Alex Williams has committed to play football at West Virginia University!— Panther Football (@pnfootball) May 9, 2017
It could conceivably have ended there, but Ohio State came calling. Ohio State identified major depth issues on the defensive line that were going to hit the defensive line hard in 2018 and 2019. It had addressed the more pressing concerns at defensive tackle by hauling in Antwuan Jackson, Tommy Togiai, and Taron Vincent. However, the Buckeyes had no defensive end commitments to that point and it was running out of time to find them.
The Buckeyes floated an offer to Alex Williams in the middle of December to leverage its in-state prestige over his standing commitment to WVU and the eleventh hour nature of the offer. Williams mulled it over a few days before making a decision before the early signing period.

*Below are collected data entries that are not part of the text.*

(** [connect]: what opening the socket, [set_nodelay], TLS (with the protocol the upstream chose) and the
    HTTP/2 handshake gave. *)
Record ConnectAnswers := {
  ca_tcp : result unit bytes;
  ca_nodelay : result unit bytes;
  ca_tls : result (option bytes) bytes;
  ca_handshake : result nat bytes
}.
Definition doh_connect (answers : ConnectAnswers) : result nat DohError :=
  match ca_tcp answers with
  | Err e => Err (Connect e)
  | Ok _ =>
      match ca_nodelay answers with
      | Err e => Err (Connect e)
      | Ok _ =>
          match ca_tls answers with
          | Err e => Err (Tls e)
          | Ok alpn =>
              if negb (bool_decide (alpn = Some (lit "h2"))) then Err (Tls (lit "the upstream did not choose h2"))
              else match ca_handshake answers with
                   | Err e => Err (Http e)
                   | Ok sender => Ok sender
                   end
          end
      end
  end.

(** ** The configured upstreams *)

Section upstreams.
Context `{HttpCrate} `{ServerNames}.

(** A name gets brackets exactly where [http.rs] puts them. *)
Lemma host_brackets name s : server_name_from name = Ok s →
  match Ipv6Addr_parse name with Some _ => lit "[" ++ name ++ lit "]" | None => name end =
  if contains 58 name && negb (starts_with (lit "[") name) then lit "[" ++ name ++ lit "]" else name.
Proof.
  intros Hn. destruct (Ipv6Addr_parse name) as [g|] eqn:H6.
  - apply ipv6_text in H6 as [Hb Hc]. apply contains_elem in Hc. rewrite Hc.
    enough (starts_with (lit "[") name = false) as -> by done. apply not_true_iff_false. intros [r ->]%starts_with_spec.
    apply Forall_app in Hb as [[Hb _]%Forall_cons _]. by destruct Hb as [[?|?]|?].
  - enough (contains 58 name = false) as -> by done. apply not_true_iff_false. rewrite contains_elem.
    destruct (server_name_kinds _ _ Hn) as [[o Ho]|Hd]; [by eapply ipv4_text|].
    rewrite Forall_forall in Hd. intros [?|Hc]%Hd; [done|]. revert Hc. by apply (bool_decide_eq_false_1 (58 ∈ lit "-_.")).
Qed.

(** The text of the URI that the queries to [u] go to. *)
Definition doh_url (u : DohUpstream) : bytes :=
  lit "https://" ++ authority (doh_tls_name u) (doh_port u) 443 ++ doh_path u.
Lemma Upstream_new_url u s : server_name_from (doh_tls_name u) = Ok s →
  Upstream_new u =
  if negb (starts_with (lit "/") (doh_path u)) then Err (BadPath (doh_path u))
  else match uri_parse (doh_url u) with
       | None => Err BadUri
       | Some uri => Ok ({| dt_addr := (doh_ip u, doh_port u); dt_server_name := s; dt_uri := uri |}, Upstream_fresh)
       end.
Proof. intros Hn. unfold Upstream_new, doh_url, authority. by rewrite Hn, (host_brackets _ _ Hn). Qed.

Lemma order_fresh (l : list Upstream) now : Forall (λ u, u = Upstream_fresh) l → ∀ i,
  order_loop l i now = (seq i (length l), [], [], l).
Proof. induction 1 as [|u l -> _ IH]; intros i; [done|]. simpl. by rewrite IH. Qed.

(** A configured upstream is used exactly when its name is a server name, its path begins with a
    slash and the URL made of both is one; the others are left out and the order is kept. It is reached
    at its own address and port, the certificate must be for its TLS name, and its queries go to
    [https://name:port/path] as [http.rs] writes authorities, brackets around an IPv6 literal and the
    port left out when it is 443. Nothing of it is marked down at first: the first query tries the
    upstreams in the configured order and starts no background query. *)
Theorem configured_upstreams_used (upstreams : list DohUpstream) :
  (∀ u, is_Some (head (with_tls_config [u])) ↔
     (∃ s, server_name_from (doh_tls_name u) = Ok s) ∧ starts_with (lit "/") (doh_path u) = true ∧ is_Some (uri_parse (doh_url u))) ∧
  (∀ t up, (t, up) ∈ with_tls_config upstreams → ∃ u, u ∈ upstreams ∧ dt_addr t = (doh_ip u, doh_port u) ∧
     dt_server_name t = doh_tls_name u ∧ uri_parse (doh_url u) = Some (dt_uri t)) ∧
  ((λ t, dt_addr t.1) <$> with_tls_config upstreams) `sublist_of` ((λ u, (doh_ip u, doh_port u)) <$> upstreams) ∧
  ∀ now, order (with_tls_config upstreams).*2 now = (seq 0 (length (with_tls_config upstreams)), [], (with_tls_config upstreams).*2).
Proof.
  assert (∀ u t up, Upstream_new u = Ok (t, up) → up = Upstream_fresh ∧ dt_addr t = (doh_ip u, doh_port u) ∧ dt_server_name t = doh_tls_name u ∧
    uri_parse (doh_url u) = Some (dt_uri t)) as Hnew.
  { intros u t up. destruct (server_name_from (doh_tls_name u)) as [s|e] eqn:Hn; [|by unfold Upstream_new; rewrite Hn].
    rewrite (Upstream_new_url _ _ Hn). repeat case_match; try done. intros [= <- <-]. simpl. by rewrite (server_name_same _ _ Hn). }
  split_and!.
  - intros u. unfold with_tls_config. simpl. destruct (server_name_from (doh_tls_name u)) as [s|e] eqn:Hn.
    + rewrite (Upstream_new_url _ _ Hn). destruct (starts_with _ _); simpl; [|split; [intros [? ?]; done|naive_solver]].
      destruct (uri_parse (doh_url u)); simpl; [split; eauto|split; [intros [? ?]; done|intros (_ & _ & [? ?]); done]].
    + unfold Upstream_new. rewrite Hn. simpl. split; [intros [? ?]; done|intros ([? ?] & _); done].
  - intros t up (u & Hu & Hn)%list_elem_of_omap. exists u. destruct (Upstream_new u) as [[t' up']|] eqn:Hu'; [|done].
    simplify_eq. apply Hnew in Hu'. naive_solver.
  - unfold with_tls_config. induction upstreams as [|u l IH]; [done|]. simpl. destruct (Upstream_new u) as [[t up]|] eqn:Hu; simpl.
    + apply Hnew in Hu as (_ & -> & _). by constructor.
    + by constructor.
  - intros now. unfold order. rewrite order_fresh; [by rewrite app_nil_r, length_fmap|].
    apply Forall_fmap, Forall_forall. intros [t up] (u & Hu & Hn)%list_elem_of_omap.
    destruct (Upstream_new u) as [[t' up']|] eqn:Hu'; [|done]. simplify_eq. by apply Hnew in Hu' as (-> & _).
Qed.
End upstreams.

(** A connection is used only over TLS with HTTP/2 agreed on, and a failure names the layer that failed. *)
Lemma doh_connect_layers answers :
  (∀ sender, doh_connect answers = Ok sender ↔
     ca_tcp answers = Ok tt ∧ ca_nodelay answers = Ok tt ∧ ca_tls answers = Ok (Some (lit "h2")) ∧ ca_handshake answers = Ok sender) ∧
  (∀ e, doh_connect answers = Err e →
     (∃ m, e = Connect m ∧ (ca_tcp answers = Err m ∨ ca_nodelay answers = Err m)) ∨
     (∃ m, e = Tls m ∧ ca_tls answers ≠ Ok (Some (lit "h2"))) ∨ ∃ m, e = Http m ∧ ca_handshake answers = Err m).
Proof.
  unfold doh_connect. destruct answers as [[[]|e1] [[]|e2] [alpn|e3] [sender|e4]]; simpl; try case_bool_decide; simpl;
    split; intros; subst; naive_solver.
Qed.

Alex Williams flipped from WVU to Ohio State on Dec. 19, 2017 as the 20th member of what would become Ohio State's full 2018 recruiting class.
It is official!!! @Williams99_PN will be a Buckeye!!! pic.twitter.com/shKpXrX5qI— Panther Football (@pnfootball) December 20, 2017
Williams was mum on the exact nature of his last-minute courtship with Ohio State. He would not even say when exactly he received his offer from the Buckeyes. However, he explained that his decision hinged on the allure of the program. He aspired to play for Ohio State and was raised in the shadow of the university. It was ultimately the right call for Williams to flip from WVU to Ohio State.
WHERE HE EXCELS
I first watched Williams' junior-year film and wondered why he was offered because he didn't show a whole lot on it. However, a fan who watches that film should know Williams transitioned from an offensive lineman to a defensive lineman after his sophomore year and immediately went to work on his overall strength and explosiveness. The junior-year film won't show the dividends of that but the senior-year film will.

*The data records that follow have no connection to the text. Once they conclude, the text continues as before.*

(** One move of a call of [save]. *)
Definition save_move (dir : bytes) (self : Writer) (i : nat) (pid : bytes) (unique : Z) (wiped : bool) (answers : WriteAnswers)
    : option Writer :=
  match wr_savers self !! i with
  | Some (SaveWaits always since) =>
      match wr_lock self with
      | Some _ => None
      | None => Some (set_saver self i (SaveLocked always since) (Some i))
      end
  | Some (SaveLocked always since) =>
      let json := learned_pins_json (policy_now self) in
      if always || negb (bool_decide (json = wr_saved self)) then Some (set_saver self i (SaveWrites since (age_now self) json) (wr_lock self))
      else Some (set_saver self i (SaveDone since (age_now self) false) None)
  | Some (SaveWrites since at_ json) =>
      let '(states, res) := write_private (wr_fs self) dir LEARNED_PINS_FILE json pid unique wiped answers in
      Some (set_saver self i (SaveOnDisk since at_ json (reverse states) (is_ok res)) (wr_lock self))
  | Some (SaveOnDisk since at_ json (fs :: states) res) =>
      Some {| wr_fs := fs; wr_history := wr_history self; wr_saved := wr_saved self; wr_lock := wr_lock self;
              wr_savers := <[i := SaveOnDisk since at_ json states res]> (wr_savers self);
              wr_file := match states, res with [], true => Some at_ | _, _ => wr_file self end |}
  | Some (SaveOnDisk since at_ json [] res) =>
      Some {| wr_fs := wr_fs self; wr_history := wr_history self; wr_saved := if res then json else wr_saved self; wr_lock := None;
              wr_savers := <[i := SaveDone since at_ res]> (wr_savers self); wr_file := wr_file self |}
  | Some (SaveDone _ _ _) | None => None
  end.
(** What can happen: the policy learns or forgets; the periodic check finds the pins changed and
    starts a save; [stop] or [forget_pins] calls [save(true)]; a running save moves. *)
Definition pins_step (dir : bytes) (self : Writer) (e : PinsEvent) : option Writer :=
  let start always :=
    {| wr_fs := wr_fs self; wr_history := wr_history self; wr_saved := wr_saved self; wr_lock := wr_lock self;
       wr_savers := wr_savers self ++ [SaveWaits always (age_now self)]; wr_file := wr_file self |} in
  match e with
  | PinsLearn l =>
      Some {| wr_fs := wr_fs self; wr_history := l :: wr_history self; wr_saved := wr_saved self; wr_lock := wr_lock self;
              wr_savers := wr_savers self; wr_file := wr_file self |}
  | PinsTick => if PinsFile_changed self then Some (start false) else Some self
  | PinsCall => Some (start true)
  | PinsMove i pid unique wiped answers => save_move dir self i pid unique wiped answers
  end.
Definition pins_reach (dir : bytes) : Writer → Writer → Prop := rtc (λ w w', ∃ e, pins_step dir w e = Some w').
Fixpoint pins_run (dir : bytes) (self : Writer) (es : list PinsEvent) : option Writer :=
  match es with
  | [] => Some self
  | e :: es' => self ← pins_step dir self e; pins_run dir self es'
  end.

(** ** While the tunnel is off ([controls.rs]) *)

(** [count]: a [usize] as a [u32]. *)
Definition count_u32 (n : nat) : Z := if Z.of_nat n <=? U32_MAX then Z.of_nat n else U32_MAX.
Definition validate_host_pattern (pattern : bytes) : result unit TollgateError :=
  match HostPattern_parse pattern with Ok _ => Ok () | Err e => Err (ConfigError (OfPolicy e)) end.
(** [stored_policy]; [fails] is an error other than that the file is missing. *)
Definition stored_policy (fs : gmap bytes bytes) (dir : bytes) (fails : option ErrorKind) : result (option Policy) TollgateError :=
  match fails with
  | Some e => Err (IoError e)
  | None =>
      match fs !! path_in dir LEARNED_PINS_FILE with
      | None => Ok None
      | Some json =>
          match Policy_new Config_default (Some json) with
          | Ok policy => Ok (Some policy)
          | Err e => Err (InternalError (OfPolicy e))
          end
      end
  end.
Definition stored_learned_pins (fs : gmap bytes bytes) (dir : bytes) (fails : option ErrorKind)
    : result (list (bytes * Z)) TollgateError :=
  match stored_policy fs dir fails with
  | Err e => Err e
  | Ok policy => Ok (from_option (λ p, learned_pins (learning p)) [] policy)
  end.
(** [forget_stored_pins], with the states of the file system. *)
Definition forget_stored_pins (fs : gmap bytes bytes) (dir : bytes) (hosts : list bytes) (fails : option ErrorKind)
    (pid : bytes) (unique : Z) (wiped : bool) (answers : WriteAnswers) : list (gmap bytes bytes) * result Z TollgateError :=
  match stored_policy fs dir fails with
  | Err e => ([fs], Err e)
  | Ok None => ([fs], Ok 0)
  | Ok (Some policy) =>
      let '(l, removed) := forget_pins (learning policy) hosts in
      if (0 <? removed)%nat then
        match write_private fs dir LEARNED_PINS_FILE (learned_pins_json l) pid unique wiped answers with
        | (states, Err e) => (states ++ [fs], Err e)
        | (states, Ok _) => (states ++ [fs], Ok (count_u32 removed))
        end
      else ([fs], Ok (count_u32 removed))
  end.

Namely, Williams' major promise is that he's every bit of 6-7 and is an instant threat to bat down any pass should he get any pressure into the backfield. What he lacks in technique he compensates in increasing explosiveness off the line of scrimmage. Williams put in the work after his sophomore year to this position change and the results are beginning to show. It's easy to see why Larry Johnson and Urban Meyer think there's potential for Alex Williams in Ohio State's program.
MUST WORK ON
Williams is relatively new to defensive line and even camp visits he may have taken may have focused on him more as a future offensive lineman or tight end than him as a future defensive end. The long and short of Williams' tape is that his athleticism and size make him an intriguing prospect but, right now, there's just so much he doesn't know about technique at the position.

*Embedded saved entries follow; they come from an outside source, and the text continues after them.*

(** C7: HTTPS is intercepted only with a root and the lists. The engine's switch is on exactly when
    the configuration asks for interception and the data directory held, readable, a valid root and
    [engine.dat] when it was made; with the switch off, whatever happens later in whatever order (what
    is learned, which lists are reloaded, overlapping or not), every host is passed through; with it on, leaves are issued by the
    stored root. *)
Theorem interception_needs_root_and_lists (fs : gmap bytes bytes) (dir config_json : bytes) (answers : FileAnswers) (attempt : nat) (utc : Z)
    (self self' : Assembly) :
  with_options fs dir config_json answers attempt utc = Ok self → engine_runs self self' →
  (as_mitm_active self' = true ↔
     config_mitm_enabled (as_config self) = true ∧
     (∃ ca, load_ca fs dir (fa_cert answers) (fa_key answers) = Ok (Some ca)) ∧
     (∃ engine, load_filter fs dir (fa_engine answers) = Ok (Some engine))) ∧
  (as_mitm_active self' = false → ∀ host now, classify (ctx_policy (proxy_view self')) host now = Passthrough MitmDisabled) ∧
  (as_mitm_active self' = true → load_ca fs dir (fa_cert answers) (fa_key answers) = Ok (Some (as_ca self'))).
Proof.
  intros Hw Hc. destruct (with_options_made _ _ _ _ _ _ _ Hw) as (config & patterns & _ & Hcfg & _ & _ & Ha & Hactive & Hca).
  destruct (engine_runs_switch _ _ Hc) as (Hsw & Hm & Hca'). rewrite Hcfg, Hm.
  assert (∀ A E (r : result (option A) E), is_Some (or_none r) ↔ ∃ a, r = Ok (Some a)) as Hnone.
  { intros A E [[a|]|e]; cbn; split; try (intros [? ?]; done); eauto. }
  split; [|split].
  - rewrite Hactive, !andb_true_iff, !bool_decide_eq_true, !Hnone. tauto.
  - intros Hoff host now. unfold classify. cbn [proxy_view ctx_policy]. by rewrite Hsw, (al_switch _ _ Ha), Hoff.
  - rewrite Hactive, !andb_true_iff, !bool_decide_eq_true, !Hnone. intros [[_ [ca Hl]] _]. rewrite Hl.
    rewrite Hca', (Hca ca); [done|]. by rewrite Hl.
Qed.

(** C12: The DNS responder and the proxy keep blocking the same hosts. In every history of a
    running engine in which reloads do not overlap, while none is under way: for every host name (not
    an address or in brackets, at most one final dot) the proxy blocks the host exactly when the
    responder's list check does, with the same effect on the shared counters and log, and a query
    packet for the name that is not local and not of type HTTPS or SVCB is answered as the proxy
    decided; a reload that fails to load a list changes nothing; and one that
    succeeds ends with both sides on the loaded list, or on none if the file is missing. *)
Theorem lists_stay_alike (fs : gmap bytes bytes) (dir config_json : bytes) (answers : FileAnswers) (attempt : nat) (utc : Z)
    (self self' : Assembly) :
  with_options fs dir config_json answers attempt utc = Ok self → engine_calls self self' → settled self' = true →
  (∀ host wall, host_name host → blocks_alike (proxy_view self') (dns_view self') host wall) ∧
  (∀ fs' engine_fails domains_fails,
     match load_filter fs' dir engine_fails, load_domains fs' dir domains_fails with
     | Ok filter, Ok domains =>
         let i := length (as_reloads self') in
         let begun := (reload_begin self' fs' dir engine_fails domains_fails).1 in
         ∃ self'', (reload_store begun i ≫= λ s, reload_store s i ≫= λ s, reload_store s i) = Some self'' ∧ settled self'' = true ∧
           ctx_filter (proxy_view self'') = filter ∧ snd <$> ctx_domains (proxy_view self'') = domains ∧ dh_blocklist (dns_view self'') = domains
     | _, _ => (reload_begin self' fs' dir engine_fails domains_fails).1 = self'
     end).
Proof.
  intros Hw Hc Hs. destruct (with_options_made _ _ _ _ _ _ _ Hw) as (config & patterns & _ & _ & _ & Hps & Ha & _).
  destruct (engine_calls_alike _ _ _ Ha Hc) as (Ha' & _). pose proof (alike_lists _ _ Ha' Hs) as Hl. split.
  - intros host wall Hh. rewrite <-(al_dns _ _ Ha') in Hps. eapply same_lists_blocks_alike; [exact Hps| |exact Hl|done|done|done].
    cbn [proxy_view ctx_policy dns_view dh_allowlist]. rewrite (al_dns _ _ Ha'). apply (al_proxy _ _ Ha').
  - intros fs' engine_fails domains_fails. unfold reload_begin. destruct (load_filter _ _ _) as [filter|]; [|done].
    destruct (load_domains _ _ _) as [domains|]; [|done]. cbv zeta. cbn [fst].
    unfold reload_store. cbn. rewrite (lookup_app_r _ _ (length (as_reloads self'))), Nat.sub_diag by done. cbn.
    rewrite !list_lookup_insert_eq by (rewrite ?length_insert, length_app; cbn; lia). cbn.
    rewrite !list_lookup_insert_eq by (rewrite ?length_insert, length_app; cbn; lia). cbn.
    eexists. split; [reflexivity|]. cbn. split; [|split; [done|split; [by destruct domains|by destruct domains]]].
    unfold settled. cbn. rewrite !list_insert_insert_eq, insert_app_r_alt, Nat.sub_diag, forallb_app by done. cbn. rewrite andb_true_r. exact Hs.
Qed.
End assembly.

(** ** Runs *)

#[local] Existing Instances tree_json countable_json example_adblock example_root.
Definition example_files (text : string) (others : list (string * bytes)) : gmap bytes bytes :=
  <[path_in (lit "d") DOMAINS_FILE := default [] (DomainRules_encode (DomainRules_parse
      [{| source_name := []; source_format := Adblock; source_text := lit text |}]))]>
    (list_to_map ((λ f, (path_in (lit "d") (lit f.1), f.2)) <$> others)).
Definition example_root_files : list (string * bytes) := [("ca.pem"%string, [67; 1; 5]); ("ca.key"%string, [75; 5])].
Definition all_readable : FileAnswers :=
  {| fa_engine := None; fa_domains := None; fa_cert := None; fa_key := None; fa_pins := None |}.
Definition example_made (fs : gmap bytes bytes) : result Assembly TollgateError :=
  with_options fs (lit "d") empty_file all_readable 5 0.
Definition is_made (r : result Assembly TollgateError) : bool := match r with Ok _ => true | Err _ => false end.
Lemma is_made_Ok r : is_made r = true → ∃ self, r = Ok self.
Proof. destruct r as [self|]; [by exists self|done]. Qed.

(** With the root and the lists, and with the root alone. *)
Definition example_full : gmap bytes bytes := example_files "||ads.example^" (("engine.dat"%string, [1]) :: example_root_files).
Definition example_no_engine : gmap bytes bytes := example_files "||ads.example^" example_root_files.
Lemma interception_needs_root_and_lists_witness :
  (∃ self, example_made example_full = Ok self ∧ as_mitm_active self = true) ∧
  (∃ self, example_made example_no_engine = Ok self ∧
     classify (ctx_policy (proxy_view self)) (lit "www.example.org") 0 = Passthrough MitmDisabled).
Proof.
  destruct (is_made_Ok (example_made example_full)) as [self Hself]; [vm_compute; reflexivity|].
  destruct (is_made_Ok (example_made example_no_engine)) as [self' Hself']; [vm_compute; reflexivity|]. split.
  - exists self. split; [exact Hself|].
    apply (proj1 (interception_needs_root_and_lists _ _ _ _ _ _ _ _ Hself (rtc_refl _ _))). split; [|split].
    + assert (∀ s, example_made example_full = Ok s → config_mitm_enabled (as_config s) = true) as Hc; [|exact (Hc _ Hself)].
      intros s Hs. destruct (with_options_made _ _ _ _ _ _ _ Hs) as (config & ps & Hconfig & -> & _).
      rewrite empty_file_read in Hconfig. injection Hconfig as <-. reflexivity.
    + eexists. vm_compute. reflexivity.
    + eexists. vm_compute. reflexivity.
  - exists self'. split; [exact Hself'|].
    destruct (interception_needs_root_and_lists _ _ _ _ _ _ _ _ Hself' (rtc_refl _ _)) as (Hiff & Hoff & _). apply Hoff.
    destruct (as_mitm_active self'); [|reflexivity]. destruct (proj1 Hiff eq_refl) as (_ & _ & engine & He).
    assert (load_filter example_no_engine (lit "d") (fa_engine all_readable) = Ok None) as Hn by (vm_compute; reflexivity). rewrite Hn in He. discriminate He.
Defined.

Lemma lists_stay_alike_witness :
  ∃ self, example_made example_full = Ok self ∧
    (is_domain_blocked (proxy_view self) (lit "x.ads.example") 7).2 = true ∧ DnsHandler_is_blocked (dns_view self) (lit "x.ads.example") = true.
Proof.
  destruct (is_made_Ok (example_made example_full)) as [self Hself]; [vm_compute; reflexivity|].
  destruct (with_options_made _ _ _ _ _ _ _ Hself) as (config & ps & _ & _ & Hset & _).
  pose proof (proj1 (lists_stay_alike _ _ _ _ _ _ _ _ Hself (rtc_refl _ _) Hset) (lit "x.ads.example") 7) as Hal.
  exists self. split; [exact Hself|].
  assert (match example_made example_full with Ok s => DnsHandler_is_blocked (dns_view s) (lit "x.ads.example") | Err _ => false end = true) as Hd
    by (vm_compute; reflexivity).
  rewrite Hself in Hd. unfold blocks_alike in Hal.
  destruct (is_domain_blocked (proxy_view self) (lit "x.ads.example") 7) as [ctx blocked]. cbn [snd].
  rewrite (proj1 (Hal ltac:(split_and!; try (vm_compute; congruence); vm_compute; reflexivity))). split; exact Hd.
Defined.

(** Two reloads that overlap: the first loads the old list and the second the new one, and the
    second stores between the first one's last two stores. Both are done, and the proxy blocks by
    the new list while the responder blocks by the old one. *)
Definition overlapping : list EngineCall :=
  [CallReload (example_files "||old.example^" []) (lit "d") None None; CallReload (example_files "||new.example^" []) (lit "d") None None;
   CallStore 0; CallStore 0; CallStore 1; CallStore 1; CallStore 1; CallStore 0].
Theorem overlapping_reloads_disagree :
  match example_made example_full with
  | Ok self =>
      match foldl (λ s call, s ≫= λ s, engine_call s call) (Some self) overlapping with
      | Some self =>
          settled self = true ∧
          ((is_domain_blocked (proxy_view self) (lit "new.example") 0).2, DnsHandler_is_blocked (dns_view self) (lit "new.example")) = (true, false) ∧
          ((is_domain_blocked (proxy_view self) (lit "old.example") 0).2, DnsHandler_is_blocked (dns_view self) (lit "old.example")) = (false, true)
      | None => False
      end
  | Err _ => False
  end.
Proof. vm_compute. split_and!; reflexivity. Qed.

He relied on his size and strength to make plays in the backfield. Those will translate nicely to Ohio State, but he needs to learn how to use his hands to fight off blocks. He needs to better learn how to "get skinny" and shoot between gaps. All of these things are teachable with JJ Watt as the classic case of how a two-star tight end at Central Michigan became an All-American at Wisconsin and arguably the best defensive end in the NFL for the Houston Texans through sheer effort, focus, and instruction.
Ohio State does have immediate depth concerns at defensive end but Williams has a long way to go on technique before he could crack an Ohio State two-deep. Williams' potential rests more in what he can do after two or three years in the program.